Under the Radar: Workers Win in Executive, Agency Rulings, but Business Battles at Least One in Courts

While the nation’s attention is riveted on politics, and particularly the presidential campaign, workers and their allies have been winning key executive branch and agency rulings. But corporate czars and their right wing backers are battling workers’ advocates and the Obama Administration in the courts in at least one case.

Their object, as usual: To roll back workers’ wages and overtime pay.

The workers’ wins have come mostly at the federal level, but also particularly in the pro-worker Democratic-run California legislature. There, solons speaking for the population of the nation’s largest state have enacted a raft of employee protection measures, though not all that workers wanted (see separate story).

• The Democratic Obama administration issued a major rule covering workers employed by federal contractors, on top of a prior rule expanding eligibility for overtime pay. The corporate class is challenging the overtime pay rule in court and in Congress.

Led by Nevada and Texas, 21 Republican-run states are suing in federal court in a rural area of Texas to halt the overtime pay expansion. The states argue DOL’s new rule illegally covers professional, administrative and executive workers, up to the new pay level of $47,476 yearly, besides regular workers. Using code words, the Republicans say DOL’s rule infringes on states’ rights.

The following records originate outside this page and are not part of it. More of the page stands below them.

(** The body of the loop of the polygon driver, run on the stream of a
    ring whose counts are within the maximum. *)
Lemma decode_polygon_body_run (s : machine T) (raw : raw_path)
      (rest : list Z) :
  m_count (dec s) = 0 ->
  m_geom_it (dec s) = raw_ring_words raw ++ rest ->
  Z.of_nat (length (snd raw)) <= m_max_count (dec s) ->
  1 <= m_max_count (dec s) ->
  Z.of_nat (length (snd raw)) < 2 ^ 29 ->
  exists s1 s' : machine T,
    next_command MOVE_TO s = (Ok true, s1)
    /\ decode_polygon_body Dimensions convert s1 = (Ok tt, s')
    /\ m_geom_it (dec s') = rest
    /\ m_count (dec s') = 0
    /\ reader_of s'
       = snd (vertices_of Dimensions T
                (reader_after Dimensions (reader_of s)
                   (vertex_of Dimensions T (reader_of s) (fst raw)))
                (snd raw))
    /\ calls s'
       = calls s
         ++ ring_calls convert
              (mk_path (vertex_of Dimensions T (reader_of s) (fst raw))
                 (fst (vertices_of Dimensions T
                         (reader_after Dimensions (reader_of s)
                            (vertex_of Dimensions T (reader_of s) (fst raw)))
                         (snd raw))))
    /\ same_frame s s'.
Proof.
  intros Hc Hg Hn Hmax Hlt.
  unfold raw_ring_words, raw_linestring_words in Hg.
  cbn [app] in Hg. rewrite <- app_assoc in Hg.
  destruct (while_count_run (Z * unscaled_point)%type ring_point ring_sum_step
              (fun '(sum, last_point) =>
                 p <- next_point Dimensions ;;
                 let sum := Int.i64 (sum + det last_point p) in
                 let last_point := p in
                 call (ring_point (convert p)) ;;
                 for_geom_attributes ;;
                 ret (sum, last_point))
              (fun a0 s5 => ring_body_eq Dimensions T convert a0 s5)
              (snd raw) (S (Z.to_nat (Z.of_nat (length (snd raw)))))
              (0, move_cursor Dimensions (m_cursor (dec s))
                    (fst (fst raw)) (snd (fst raw)) (m_elev_it (dec s)))
              (mk_machine
                 (mk_decoder
                    (param_words (snd raw)
                     ++ [command_integer CLOSE_PATH 1] ++ rest)
                    (next_elev Dimensions (m_elev_it (dec s)))
                    (m_attr_it (dec s))
                    (move_cursor Dimensions (m_cursor (dec s))
                       (fst (fst raw)) (snd (fst raw)) (m_elev_it (dec s)))
                    (m_max_count (dec s))
                    (Z.of_nat (length (snd raw))))
                 (fst (attribute_calls T (geom_attributes s)))
                 (((calls s
                    ++ [ring_begin
                          (Int.u32 (Z.of_nat (length (snd raw)) + 2))])
                   ++ [ring_point
                         (convert
                            (move_cursor Dimensions (m_cursor (dec s))
                               (fst (fst raw)) (snd (fst raw))
                               (m_elev_it (dec s))))])
                  ++ snd (attribute_calls T (geom_attributes s))))
              ([command_integer CLOSE_PATH 1] ++ rest) eq_refl eq_refl
              ltac:(cbn [dec m_count]; lia) ltac:(lia))
    as (s5 & Hw & Hg5 & Hc5 & Hr5 & Hcs5 & Hf5).
  match type of Hr5 with
  | _ = snd (vertices_of _ _ ?r _) =>
      change r with (reader_after Dimensions (reader_of s)
                       (vertex_of Dimensions T (reader_of s) (fst raw)))
        in Hr5, Hcs5, Hw
  end.
  pose proof (next_command_run CLOSE_PATH s5 1 rest Hc5 Hg5 eq_refl) as Hcl.
  destruct (fold_left ring_sum_step
              (map v_point
                 (fst (vertices_of Dimensions T
                         (reader_after Dimensions (reader_of s)
                            (vertex_of Dimensions T (reader_of s) (fst raw)))
                         (snd raw))))
              (0, move_cursor Dimensions (m_cursor (dec s))
                    (fst (fst raw)) (snd (fst raw)) (m_elev_it (dec s))))
    as [sum last_point] eqn:Efold.
  eexists. eexists.
  split; [exact (next_command_run MOVE_TO s 1 _ Hc Hg ltac:(cbn; lia))|].
  unfold decode_polygon_body. rewrite bind_count.
  cbn [dec m_count Z.eqb Pos.eqb negb].
  erewrite bind_step; [|apply next_point_run; cbn [dec m_count m_geom_it];
                        [lia|reflexivity]].
  cbn [dec m_count m_geom_it m_elev_it m_attr_it m_cursor m_max_count
       geom_attributes calls].
  change (Int.u32 (1 - 1)) with 0.
  erewrite bind_step;
    [|apply (next_command_run LINE_TO _ (Z.of_nat (length (snd raw))));
      cbn [dec m_count m_geom_it m_max_count]; [reflexivity|reflexivity|lia]].
  cbn [negb].
  rewrite bind_count, bind_call, bind_call, bind_for_geom_attributes, bind_count.
  cbn [dec m_count m_geom_it m_elev_it m_attr_it m_cursor m_max_count
       geom_attributes calls].
  rewrite (bind_step _ _ _ _ _ _ Hw).
  rewrite (bind_step _ _ _ _ _ _ Hcl). cbn [negb].
  rewrite bind_call, call_ok.
  split; [reflexivity|].
  cbn [dec geom_attributes calls m_geom_it m_count m_elev_it m_cursor
       m_attr_it m_max_count].
  split; [reflexivity|]. split; [exact Hc5|].
  split; [exact Hr5|].
  split.
  - rewrite Hcs5. cbn [calls].
    unfold ring_calls, path_vertices. cbn [p_first p_rest flat_map].
    rewrite vertices_of_length, vertex_calls_vertex_of.
    rewrite u32_small by (unfold Int.is_u32; lia).
    unfold ring_sum.
    change (v_point (vertex_of Dimensions T (reader_of s) (fst raw)))
      with (move_cursor Dimensions (m_cursor (dec s))
              (fst (fst raw)) (snd (fst raw)) (m_elev_it (dec s))).
    rewrite Efold. cbn [fst snd].
    rewrite <- !app_assoc. reflexivity.
  - destruct Hf5 as [F1 F2]. split; [exact F1|exact F2].
Qed.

They want a federal judge to halt the rule by Oct. 25.

And business groups back GOP legislation to delay DOL’s overtime rule, but Obama promised last month that if Congress tries to revoke it, he’ll veto their bill.

“These federal contractors are only interested in being allowed to exploit workers to increase their profits,” said Teamsters President Jim Hoffa. Obama’s executive order, and the rules it produced, “will go a long way towards stopping companies that violate labor law from being rewarded with federal contracts.”

“This lawsuit is a slap in the face to working people in Michigan,” replied state AFL-CIO President Ron Bieber, after his state’s attorney general, a Republican, joined the Texas suit.

“By suing to stop the Obama administration’s new overtime rule, Bill Schuette is putting himself squarely on the side of corporate CEOs who want to continue denying overtime pay to Michigan’s working men and women. That’s just wrong,” Bieber said.

• The Obama administration’s paid sick leave rule that covers workers for federal contractors has already been finalized and will take effect next year. The radical right National Federation of Independent Business opposes it verbally, but hasn’t sued to overturn it.

Workers, unions, women’s groups and their allies pushed hard for the paid sick days rule for the federal contractors’ employees, while acknowledging the only way to get paid sick leave nationwide is for Congress to pass it. The ruling Republicans there have pigeon-holed paid sick leave legislation for a decade, leading five states and more than 30 cities to pass their own sick leave laws.

Some 1.15 million workers “will no longer have to choose between their jobs and taking time to recover from common illnesses, seeking preventive care, or caring for sick children or relatives” as a result of DOL’s new rule and Obama’s prior executive order, said Debra Ness, executive director of the National Partnership for Women and Families.

“This is terrific news for these workers, their families and our country.  This measure is truly a testament to the Obama administration’s deep commitment to increasing access to paid sick days and other family friendly workplace supports.

“These actions are historic steps forward in the fight for paid sick days and fair pay,” she added. “Each advance adds to the strong and growing body of evidence that shows these policies are good for workers, families, businesses and our economy.”  But 87 percent of private workers still don’t have paid sick days, Ness noted.

• In another indication the National Labor Relations Board is going after exploitative “gig economy” firms, its Chicago regional office filed charges in early October against Postmates, a big national “on-demand” food delivery service. Legal replies to its complaint were due Oct. 19.

“Postmates violated the National Labor Relations Act by requiring employee drivers to enter into arbitration agreements as a term of employment,” the Chicago announcement said. The full board has been tossing out such mandatory arbitration agreements for more than a year, saying they interfere with employees’ labor law rights to join to protect themselves.

Postmates also violated workers’ rights by barring workers “from discussing terms and conditions of employment, including safety, with other drivers,” the NLRB Chicago office added. The board’s charge demands Postmates dump the overbroad arbitration clauses, notify the workers that it has done so and stop its other labor law-breaking.

• The massive NLRB joint employer case involving restaurant workers, their union backers and McDonald’s has been consolidated and speeded up. The agency’s administrative law judge, Lauren Esposito in New York, hearing the first of the three huge cases on the issue, convinced both sides to set aside the two other huge cases – for now — and present all the evidence and arguments to her.

The joint-employer case is important to millions of workers who toil in fast food restaurants, hotel chains and other franchise operations. The Service Employees and the Fast Food Workers Committee, who brought the original complaint, argue that both local franchises and corporate headquarters of the franchise-granting firms should be held responsible for obeying labor law – and for labor law-breaking, as well.